(* ===== verification/Int.v ===== *)
(** * Integer functions: [cu/int.h], [cu/int.c], [cu/size.h], [cu/word.h]

    Population count, bit covers, base-two logarithms, powers of two, and the
    byte-order conversions, on the LP64 types of the model ([unsigned int] of
    32 bits; [long], [size_t], [uintptr_t], [cu_word_t] and
    [uint_fast{16,32,64}_t] of 64; [uint_fast8_t] of 8).  The tables of int.c
    are lists; an index is in range whenever the argument is in the range of
    the type the function is named after. *)

From S2P Require Export Bits.

(** ** Data *)

Definition bit_count_table : list Z :=
  [0; 1; 1; 2; 1; 2; 2; 3; 1; 2; 2; 3; 2; 3; 3; 4;
   1; 2; 2; 3; 2; 3; 3; 4; 2; 3; 3; 4; 3; 4; 4; 5;
   1; 2; 2; 3; 2; 3; 3; 4; 2; 3; 3; 4; 3; 4; 4; 5;
   2; 3; 3; 4; 3; 4; 4; 5; 3; 4; 4; 5; 4; 5; 5; 6;
   1; 2; 2; 3; 2; 3; 3; 4; 2; 3; 3; 4; 3; 4; 4; 5;
   2; 3; 3; 4; 3; 4; 4; 5; 3; 4; 4; 5; 4; 5; 5; 6;
   2; 3; 3; 4; 3; 4; 4; 5; 3; 4; 4; 5; 4; 5; 5; 6;
   3; 4; 4; 5; 4; 5; 5; 6; 4; 5; 5; 6; 5; 6; 6; 7;
   1; 2; 2; 3; 2; 3; 3; 4; 2; 3; 3; 4; 3; 4; 4; 5;
   2; 3; 3; 4; 3; 4; 4; 5; 3; 4; 4; 5; 4; 5; 5; 6;
   2; 3; 3; 4; 3; 4; 4; 5; 3; 4; 4; 5; 4; 5; 5; 6;
   3; 4; 4; 5; 4; 5; 5; 6; 4; 5; 5; 6; 5; 6; 6; 7;
   2; 3; 3; 4; 3; 4; 4; 5; 3; 4; 4; 5; 4; 5; 5; 6;
   3; 4; 4; 5; 4; 5; 5; 6; 4; 5; 5; 6; 5; 6; 6; 7;
   3; 4; 4; 5; 4; 5; 5; 6; 4; 5; 5; 6; 5; 6; 6; 7;
   4; 5; 5; 6; 5; 6; 6; 7; 5; 6; 6; 7; 6; 7; 7; 8].

Definition floor_log2_table : list Z :=
  [-1; 0; 1; 1; 2; 2; 2; 2; 3; 3; 3; 3; 3; 3; 3; 3;
   4; 4; 4; 4; 4; 4; 4; 4; 4; 4; 4; 4; 4; 4; 4; 4;
   5; 5; 5; 5; 5; 5; 5; 5; 5; 5; 5; 5; 5; 5; 5; 5;
   5; 5; 5; 5; 5; 5; 5; 5; 5; 5; 5; 5; 5; 5; 5; 5;
   6; 6; 6; 6; 6; 6; 6; 6; 6; 6; 6; 6; 6; 6; 6; 6;
   6; 6; 6; 6; 6; 6; 6; 6; 6; 6; 6; 6; 6; 6; 6; 6;
   6; 6; 6; 6; 6; 6; 6; 6; 6; 6; 6; 6; 6; 6; 6; 6;
   6; 6; 6; 6; 6; 6; 6; 6; 6; 6; 6; 6; 6; 6; 6; 6;
   7; 7; 7; 7; 7; 7; 7; 7; 7; 7; 7; 7; 7; 7; 7; 7;
   7; 7; 7; 7; 7; 7; 7; 7; 7; 7; 7; 7; 7; 7; 7; 7;
   7; 7; 7; 7; 7; 7; 7; 7; 7; 7; 7; 7; 7; 7; 7; 7;
   7; 7; 7; 7; 7; 7; 7; 7; 7; 7; 7; 7; 7; 7; 7; 7;
   7; 7; 7; 7; 7; 7; 7; 7; 7; 7; 7; 7; 7; 7; 7; 7;
   7; 7; 7; 7; 7; 7; 7; 7; 7; 7; 7; 7; 7; 7; 7; 7;
   7; 7; 7; 7; 7; 7; 7; 7; 7; 7; 7; 7; 7; 7; 7; 7;
   7; 7; 7; 7; 7; 7; 7; 7; 7; 7; 7; 7; 7; 7; 7; 7].

(** [table[i]] *)
Definition table_at (t : list Z) (i : Z) : Z := nth (Z.to_nat i) t 0.

(** The [unsigned int] results of the logarithms wrap at 32 bits. *)
Definition uint (x : Z) : Z := wrapw 32 x.

(** ** Bit count *)

Definition cu_uint8_bit_count (x : Z) : Z := table_at bit_count_table x.

Definition cu_uint16_bit_count (x : Z) : Z :=
  let r := table_at bit_count_table (x &&& 255) in
  let x := x >>> 8 in
  r + table_at bit_count_table x.

Definition cu_uint32_bit_count (x : Z) : Z :=
  let r := table_at bit_count_table (x &&& 255) in
  let x := x >>> 8 in
  let r := r + table_at bit_count_table (x &&& 255) in
  let x := x >>> 8 in
  let r := r + table_at bit_count_table (x &&& 255) in
  let x := x >>> 8 in
  r + table_at bit_count_table x.

Definition cu_uint64_bit_count (x : Z) : Z :=
  let r := table_at bit_count_table (x &&& 255) in
  let x := x >>> 8 in
  let r := r + table_at bit_count_table (x &&& 255) in
  let x := x >>> 8 in
  let r := r + table_at bit_count_table (x &&& 255) in
  let x := x >>> 8 in
  let r := r + table_at bit_count_table (x &&& 255) in
  let x := x >>> 8 in
  let r := r + table_at bit_count_table (x &&& 255) in
  let x := x >>> 8 in
  let r := r + table_at bit_count_table (x &&& 255) in
  let x := x >>> 8 in
  let r := r + table_at bit_count_table (x &&& 255) in
  let x := x >>> 8 in
  r + table_at bit_count_table x.
Definition cu_ulong_bit_count (x : Z) : Z := cu_uint64_bit_count x.

(** ** Downward cover *)

Definition cu_uint8_dcover (x : Z) : Z :=
  let x := x ||| x >>> 1 in
  let x := x ||| x >>> 2 in
  let x := x ||| x >>> 4 in
  x.

Definition cu_uint16_dcover (x : Z) : Z :=
  let x := x ||| x >>> 1 in
  let x := x ||| x >>> 2 in
  let x := x ||| x >>> 4 in
  let x := x ||| x >>> 8 in
  x.

Definition cu_uint32_dcover (x : Z) : Z :=
  let x := x ||| x >>> 1 in
  let x := x ||| x >>> 2 in
  let x := x ||| x >>> 4 in
  let x := x ||| x >>> 8 in
  let x := x ||| x >>> 16 in
  x.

__Task brief__:
Could you return the data above exactly as it stands?

__Task result__:
(* ===== verification/Int.v ===== *)
(** * Integer functions: [cu/int.h], [cu/int.c], [cu/size.h], [cu/word.h]

    Population count, bit covers, base-two logarithms, powers of two, and the
    byte-order conversions, on the LP64 types of the model ([unsigned int] of
    32 bits; [long], [size_t], [uintptr_t], [cu_word_t] and
    [uint_fast{16,32,64}_t] of 64; [uint_fast8_t] of 8).  The tables of int.c
    are lists; an index is in range whenever the argument is in the range of
    the type the function is named after. *)

From S2P Require Export Bits.

(** ** Data *)

Definition bit_count_table : list Z :=
  [0; 1; 1; 2; 1; 2; 2; 3; 1; 2; 2; 3; 2; 3; 3; 4;
   1; 2; 2; 3; 2; 3; 3; 4; 2; 3; 3; 4; 3; 4; 4; 5;
   1; 2; 2; 3; 2; 3; 3; 4; 2; 3; 3; 4; 3; 4; 4; 5;
   2; 3; 3; 4; 3; 4; 4; 5; 3; 4; 4; 5; 4; 5; 5; 6;
   1; 2; 2; 3; 2; 3; 3; 4; 2; 3; 3; 4; 3; 4; 4; 5;
   2; 3; 3; 4; 3; 4; 4; 5; 3; 4; 4; 5; 4; 5; 5; 6;
   2; 3; 3; 4; 3; 4; 4; 5; 3; 4; 4; 5; 4; 5; 5; 6;
   3; 4; 4; 5; 4; 5; 5; 6; 4; 5; 5; 6; 5; 6; 6; 7;
   1; 2; 2; 3; 2; 3; 3; 4; 2; 3; 3; 4; 3; 4; 4; 5;
   2; 3; 3; 4; 3; 4; 4; 5; 3; 4; 4; 5; 4; 5; 5; 6;
   2; 3; 3; 4; 3; 4; 4; 5; 3; 4; 4; 5; 4; 5; 5; 6;
   3; 4; 4; 5; 4; 5; 5; 6; 4; 5; 5; 6; 5; 6; 6; 7;
   2; 3; 3; 4; 3; 4; 4; 5; 3; 4; 4; 5; 4; 5; 5; 6;
   3; 4; 4; 5; 4; 5; 5; 6; 4; 5; 5; 6; 5; 6; 6; 7;
   3; 4; 4; 5; 4; 5; 5; 6; 4; 5; 5; 6; 5; 6; 6; 7;
   4; 5; 5; 6; 5; 6; 6; 7; 5; 6; 6; 7; 6; 7; 7; 8].

Definition floor_log2_table : list Z :=
  [-1; 0; 1; 1; 2; 2; 2; 2; 3; 3; 3; 3; 3; 3; 3; 3;
   4; 4; 4; 4; 4; 4; 4; 4; 4; 4; 4; 4; 4; 4; 4; 4;
   5; 5; 5; 5; 5; 5; 5; 5; 5; 5; 5; 5; 5; 5; 5; 5;
   5; 5; 5; 5; 5; 5; 5; 5; 5; 5; 5; 5; 5; 5; 5; 5;
   6; 6; 6; 6; 6; 6; 6; 6; 6; 6; 6; 6; 6; 6; 6; 6;
   6; 6; 6; 6; 6; 6; 6; 6; 6; 6; 6; 6; 6; 6; 6; 6;
   6; 6; 6; 6; 6; 6; 6; 6; 6; 6; 6; 6; 6; 6; 6; 6;
   6; 6; 6; 6; 6; 6; 6; 6; 6; 6; 6; 6; 6; 6; 6; 6;
   7; 7; 7; 7; 7; 7; 7; 7; 7; 7; 7; 7; 7; 7; 7; 7;
   7; 7; 7; 7; 7; 7; 7; 7; 7; 7; 7; 7; 7; 7; 7; 7;
   7; 7; 7; 7; 7; 7; 7; 7; 7; 7; 7; 7; 7; 7; 7; 7;
   7; 7; 7; 7; 7; 7; 7; 7; 7; 7; 7; 7; 7; 7; 7; 7;
   7; 7; 7; 7; 7; 7; 7; 7; 7; 7; 7; 7; 7; 7; 7; 7;
   7; 7; 7; 7; 7; 7; 7; 7; 7; 7; 7; 7; 7; 7; 7; 7;
   7; 7; 7; 7; 7; 7; 7; 7; 7; 7; 7; 7; 7; 7; 7; 7;
   7; 7; 7; 7; 7; 7; 7; 7; 7; 7; 7; 7; 7; 7; 7; 7].

(** [table[i]] *)
Definition table_at (t : list Z) (i : Z) : Z := nth (Z.to_nat i) t 0.

(** The [unsigned int] results of the logarithms wrap at 32 bits. *)
Definition uint (x : Z) : Z := wrapw 32 x.

(** ** Bit count *)

Definition cu_uint8_bit_count (x : Z) : Z := table_at bit_count_table x.

Definition cu_uint16_bit_count (x : Z) : Z :=
  let r := table_at bit_count_table (x &&& 255) in
  let x := x >>> 8 in
  r + table_at bit_count_table x.

Definition cu_uint32_bit_count (x : Z) : Z :=
  let r := table_at bit_count_table (x &&& 255) in
  let x := x >>> 8 in
  let r := r + table_at bit_count_table (x &&& 255) in
  let x := x >>> 8 in
  let r := r + table_at bit_count_table (x &&& 255) in
  let x := x >>> 8 in
  r + table_at bit_count_table x.

Definition cu_uint64_bit_count (x : Z) : Z :=
  let r := table_at bit_count_table (x &&& 255) in
  let x := x >>> 8 in
  let r := r + table_at bit_count_table (x &&& 255) in
  let x := x >>> 8 in
  let r := r + table_at bit_count_table (x &&& 255) in
  let x := x >>> 8 in
  let r := r + table_at bit_count_table (x &&& 255) in
  let x := x >>> 8 in
  let r := r + table_at bit_count_table (x &&& 255) in
  let x := x >>> 8 in
  let r := r + table_at bit_count_table (x &&& 255) in
  let x := x >>> 8 in
  let r := r + table_at bit_count_table (x &&& 255) in
  let x := x >>> 8 in
  r + table_at bit_count_table x.
Definition cu_ulong_bit_count (x : Z) : Z := cu_uint64_bit_count x.

(** ** Downward cover *)

Definition cu_uint8_dcover (x : Z) : Z :=
  let x := x ||| x >>> 1 in
  let x := x ||| x >>> 2 in
  let x := x ||| x >>> 4 in
  x.

Definition cu_uint16_dcover (x : Z) : Z :=
  let x := x ||| x >>> 1 in
  let x := x ||| x >>> 2 in
  let x := x ||| x >>> 4 in
  let x := x ||| x >>> 8 in
  x.

Definition cu_uint32_dcover (x : Z) : Z :=
  let x := x ||| x >>> 1 in
  let x := x ||| x >>> 2 in
  let x := x ||| x >>> 4 in
  let x := x ||| x >>> 8 in
  let x := x ||| x >>> 16 in
  x.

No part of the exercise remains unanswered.